▶ What this task involves
Report every line of the records below that includes the string "probed".

▶ Available records
(* ===== verification/WorkerQueue.v ===== *)
(** * WorkerQueue: the pre-epoch queue, and what leaves the pipe *)
From S2P Require Import Prelude Errors Internal Header Kid WebCrypto Toy Crypto SFrame Codec Replay.
From S2P Require Import WorkerTypes WorkerState WorkerFrame Worker StateLogic WorkerLogic Demo WorkerRatchet WorkerEvents WorkerGates WorkerEpochs.
From S2P Require Durable.

Section Queue.
Context `{WebCrypto}.
Implicit Types w : World.

(** ** The bound *)

Definition queue_view (w : World) : Z * list nat := (preEpochQueueCap (ws w), preEpochQueue (ws w)).

Definition queue_inv (K : Z) (w : World) : Prop :=
  preEpochQueueCap (ws w) <= K /\ Z.of_nat (length (preEpochQueue (ws w))) <= K.

(** An init message does not ask for more than [K]. *)
Definition cap_at_most (K : Z) (ev : Event) : Prop :=
  match ev with
  | ev_message (InitMsg _ _ _ _ (Some c) _ _ _ _ _) => js_floor c <= K
  | _ => True
  end.

#[export] Instance queue_view_frame : Frame_rel (same queue_view).
Proof. frame_rel_easy. Qed.

(** What a push does to the queue. *)
Lemma pushToQueue_queue fid p w :
  let q := preEpochQueue (ws w) in
  queue_view (pushToQueue fid p w).2 =
    (preEpochQueueCap (ws w),
     (if preEpochQueueCap (ws w) <=? Z.of_nat (length q) then removelast q else q) ++ [fid]).
Proof.
  cbv zeta. unfold pushToQueue. rewrite bind_getw. change (id (ws w)) with (ws w).
  destruct (preEpochQueueCap (ws w) <=? _).
  - set (w1 := w <| ws ::= fun s => s <| preEpochQueue ::= fun q => removelast q |> |>).
    set (rest := emit (o_decrypt_failure "queue_overflow" None None None None);;
      emitMetric (m_queue_drop "pre_epoch_full" None);; noteStarveDrop p).
    assert (returns rest) as Hr by (unfold rest; returns_auto).
    assert (keeps (same queue_view) rest) as Hk.
    { unfold rest. keeps_auto;
        first [apply keeps_emit, _ | apply keeps_emitMetric, _ | apply keeps_noteStarveDrop, _]. }
    rewrite (bind_Ok _ _ w tt (rest w1).2) by (rewrite bind_setw; apply returns_run, Hr).
    specialize (Hk w1). unfold same, queue_view in Hk. injection Hk as E1 E2.
    unfold queue_view. cbn. by rewrite E1, E2.
  - done.
Qed.

Lemma pushToQueue_inv K fid p : 1 <= K -> keeps (preserved (queue_inv K)) (pushToQueue fid p).
Proof.
  intros HK w [Hc Hq]. pose proof (pushToQueue_queue fid p w) as Hv. cbv zeta in Hv.
  unfold queue_view in Hv. injection Hv as E1 E2. unfold queue_inv. rewrite E1, E2. split; [done|].
  rewrite length_app. cbn [length].
  destruct (Z.leb_spec (preEpochQueueCap (ws w)) (Z.of_nat (length (preEpochQueue (ws w))))).
  - destruct (preEpochQueue (ws w)) as [|x q _] using rev_ind; [cbn; lia|].
    rewrite removelast_last. rewrite length_app in Hq. cbn [length] in Hq. lia.
  - lia.
Qed.

Lemma queue_inv_view K w w' : same queue_view w w' -> queue_inv K w -> queue_inv K w'.
Proof. unfold same, queue_view, queue_inv. intros E. by injection E as -> ->. Qed.

Ltac by_queue K := intros; match goal with
  |- preserved _ ?w ?w' => exact (queue_inv_view K w w' eq_refl) end.

#[export] Instance queue_inv_receive K (HK : 1 <= K) : Receive_rel (preserved (queue_inv K)).
Proof.
  assert (Frame_rel (preserved (queue_inv K))) as HF.
  { eapply Frame_rel_sub; [apply _|exact (queue_inv_view K)|apply _]. }
  split; [done|intros; by apply pushToQueue_inv| |by_queue K|by_queue K|].
  - intros w [Hc _]. split; [exact Hc|]. cbn. lia.
  - apply retryLoop_keeps; [done|]. by_queue K.
Qed.

Lemma queue_keeps K {A} (m : W A) : keeps (same queue_view) m -> keeps (preserved (queue_inv K)) m.
Proof. apply keeps_sub. intros w w' Hv Hw. by eapply queue_inv_view. Qed.

Lemma installEpoch_queue e self b : keeps (same queue_view) (installEpoch e self b).
Proof. unfold installEpoch. keeps_bookkeeping. Qed.

Lemma fireWipeTimer_queue e : keeps (same queue_view) (fireWipeTimer e).
Proof. unfold fireWipeTimer, wipeEpoch. keeps_bookkeeping. Qed.

Lemma encodeFrame_queue fid kind : keeps (same queue_view) (encodeFrame fid kind).
Proof. unfold encodeFrame. keeps_bookkeeping. Qed.

#[export] Instance queue_inv_event K (HK : 1 <= K) : Event_rel (preserved (queue_inv K)).
Proof.
  split.
  - by apply queue_inv_receive.
  - intros. apply queue_keeps, installEpoch_queue.
  - intros. apply queue_keeps, fireWipeTimer_queue.
  - intros. apply queue_keeps, encodeFrame_queue.
  - by_queue K. - by_queue K. - by_queue K. - by_queue K. - by_queue K. - by_queue K.
  - by_queue K. - by_queue K. - by_queue K. - by_queue K.
Qed.

Lemma step_queue_inv K ev : 1 <= K -> cap_at_most K ev -> keeps (preserved (queue_inv K)) (step ev).
Proof.
  intros HK Hev.
  assert ({ev = ev_message TeardownMsg} + {no_teardown ev}) as [->|Hno].
  { unfold no_teardown. destruct ev as [[]| | | |]; try (right; discriminate). by left. }
  { intros w [Hc _]. split; [exact Hc|]. cbn. lia. }
  pose proof (queue_inv_event K HK). apply step_keeps; [done|done|].
  destruct ev as [[r pid pi su cap fmt cfg on ns win| | | | | | | | |]| | | |]; try done.
  cbn [handleMessage]. unfold init_durable.
  assert (forall f, (forall w, preserved (queue_inv K) w (w <| ws ::= f |>)) ->
    keeps (preserved (queue_inv K)) (setw f)) as Hset by (intros f Hf; by apply keeps_modify).
  keeps_auto; first
    [ apply keeps_emit, _
    | apply Hset; by_queue K
    | apply Hset; intros w [_ Hq]; split; [exact Hev|exact Hq] ].
Qed.

(** ** What leaves the pipe *)

#[export] Instance enqueued_receive : Receive_rel (same enqueued).
Proof.
  assert (Frame_rel (same enqueued)) by frame_rel_easy.
  receive_rel_easy.
Qed.

Lemma encodeFrame_enqueued fid kind : keeps (same enqueued) (encodeFrame fid kind).
Proof. unfold encodeFrame. keeps_bookkeeping. Qed.

(** What follows a failed encode or decode touches neither the frames nor the output. *)
Lemma noteEncryptDrop_out r : keeps (both (same frames) (same enqueued)) (noteEncryptDrop r).
Proof.
  unfold noteEncryptDrop, now. keeps_auto; apply keeps_modify; intros w; by split.
Qed.

Lemma transform_rest_out side fid r w :
  let w' := (transform_rest side fid r w).2 in
  frames w' = frames w /\ enqueued w' = enqueued w ++ (if is_ok r then [fid] else []).
Proof.
  cbv zeta. destruct r as [[]|err]; [done|]. cbn [is_ok]. rewrite app_nil_r.
  assert (keeps (both (same frames) (same enqueued)) (transform_rest side fid (Throw err))) as Hk;
    [|apply Hk].
  unfold transform_rest. destruct side; [|apply keeps_ret, _]. cbv zeta.
  apply keeps_bind; [apply _| |intros _; apply noteEncryptDrop_out].
  intros w1. rewrite emitMetric_run. unfold metric. by case_match.
Qed.

(** A throw of either direction leaves the frames as they were. *)
Lemma decodeFrame_throws fid w err : (decodeFrame fid w).1 = Throw err ->
  frames (decodeFrame fid w).2 = frames w.
Proof.
  rewrite decodeFrame_run. destruct (stripTrailer _ _) as [payload|]; [|done].
  rewrite decode_guarded_run.
  destruct (addressed _ _ _) as [[[[[g probed] hdr] e] p]|err'] eqn:Ha.
  2: { intros _. rewrite (caught_Throw initial_locals (throw err') w err' w eq_refl).
       apply (keeps_decode_catch (same frames)). }
  destruct (addressed_inv _ _ _ _ _ _ _ _ Ha) as (_ & Hp & _).
  destruct (decode_gates fid payload g probed hdr e p w) as [[[]|err'] w'] eqn:Hg.
  { unfold caught. by rewrite Hg. }
  intros _. rewrite (caught_Throw _ _ _ _ _ Hg).
  rewrite <- (decode_gates_throws _ _ _ _ _ _ _ _ _ _ Hp Hg).
  apply (keeps_decode_catch (same frames)).
Qed.

Lemma encodeFrame_throws fid kind w err : (encodeFrame fid kind w).1 = Throw err ->
  frames (encodeFrame fid kind w).2 = frames w.
Proof.
  unfold encodeFrame. rewrite bind_getw. change (id (ws w)) with (ws w).
  destruct (epochs (ws w) !! currentEpoch (ws w)) as [entry|]; [|done].
  destruct (ent_keys entry !! ent_selfPeerIndex entry) as [key|]; [|done]. cbv zeta.
  rewrite bind_setw. set (w1 := w <| ws ::= _ |>).
  rewrite (bind_Ok (frame_of fid) _ w1 _ w1 eq_refl).
  set (f := default _ _). rewrite bind_liftr. destruct (serializeHeader _ _); [|done].
  rewrite bind_liftr. match goal with |- context [match ?r with Ok _ => _ | Throw _ => _ end] =>
    destruct r as [wire|] end; [|done].
  rewrite bind_liftr. destruct (sframeEncryptInto _ _ _ _ _ _ _ _) as [[n wire']|]; [|done].
  rewrite bind_liftr. match goal with |- context [match ?r with Ok _ => _ | Throw _ => _ end] =>
    destruct r as [wire''|] end; [|done].
  unfold set_frame_data. rewrite bind_modify.
  rewrite (bind_Ok _ _ _ _ _ (emitMetric_run _ _)).
  unfold clearEncryptStarve. rewrite bind_getw. by case_match.
Qed.

End Queue.

(** ** Properties *)


(** The pipe: whatever a frame does, the transform returns, so the pipe lives on; the frame is
    enqueued exactly when its encode or decode returned, with the contents that call gave it; and
    when the call threw no frame's contents have changed, so neither a half-encoded frame nor a
    plaintext that failed authentication ever leaves. *)
Theorem transform_contract `{WebCrypto} (side : Side) (fid : nat) (w : World) :
  let called := match side with
                | side_encode => encodeFrame fid (kind_of w fid) w
                | side_decode => decodeFrame fid w
                end in
  let '(r, w') := transform side fid w in
  r = Ok tt /\ frames w' = frames called.2 /\
  enqueued w' = enqueued w ++ (if is_ok called.1 then [fid] else []) /\
  (is_ok called.1 = false -> frames w' = frames w).
Proof.
  cbv zeta. pose proof (returns_transform side fid w) as Hret.
  rewrite transform_run in Hret |- *. cbv zeta in *. fold (kind_of w fid) in *.
  assert (forall (m : W unit), keeps (same enqueued) m ->
    (forall err, (m w).1 = Throw err -> frames (m w).2 = frames w) ->
    is_ok (let '(r, w') := m w in transform_rest side fid r w').1 = true ->
    let '(r, w') := (let '(r, w') := m w in transform_rest side fid r w') in
    r = Ok tt /\ frames w' = frames (m w).2 /\
    enqueued w' = enqueued w ++ (if is_ok (m w).1 then [fid] else []) /\
    (is_ok (m w).1 = false -> frames w' = frames w)) as Hmain.
  { intros m Hk Ht. specialize (Hk w). destruct (m w) as [r w1]. cbn [fst snd] in *.
    destruct (transform_rest_out side fid r w1) as [Hf He]. intros Hok.
    destruct (transform_rest side fid r w1) as [[[]|] w2]; [|done]. cbn [fst snd] in *.
    unfold same in Hk. rewrite Hf, He, Hk. split_and!; try done.
    destruct r as [|err]; [done|]. intros _. by eapply Ht. }
  destruct side.
  - apply (Hmain (encodeFrame fid (kind_of w fid))); [apply encodeFrame_enqueued| |exact Hret].
    intros err. apply encodeFrame_throws.
  - apply (Hmain (decodeFrame fid)); [apply keeps_decodeFrame, _| |exact Hret].
    intros err. apply decodeFrame_throws.
Qed.

(** Three frames wait in a queue that an init message made two frames long. *)
Definition demo_waiting : list (Event (H := toy)) :=
  [ev_message (InitMsg receiver "p1" 1 None (Some (JsInt 2)) None None false None None);
   ev_frame side_decode 0 (mkFrame (demo_wire 0) (Some "key"%string));
   ev_frame side_decode 1 (mkFrame (demo_wire 1) (Some "delta"%string));
   ev_frame side_decode 2 (mkFrame (demo_wire 2) (Some "delta"%string))].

▶ Answer section
  destruct (addressed _ _ _) as [[[[[g probed] hdr] e] p]|err'] eqn:Ha.
  destruct (decode_gates fid payload g probed hdr e p w) as [[[]|err'] w'] eqn:Hg.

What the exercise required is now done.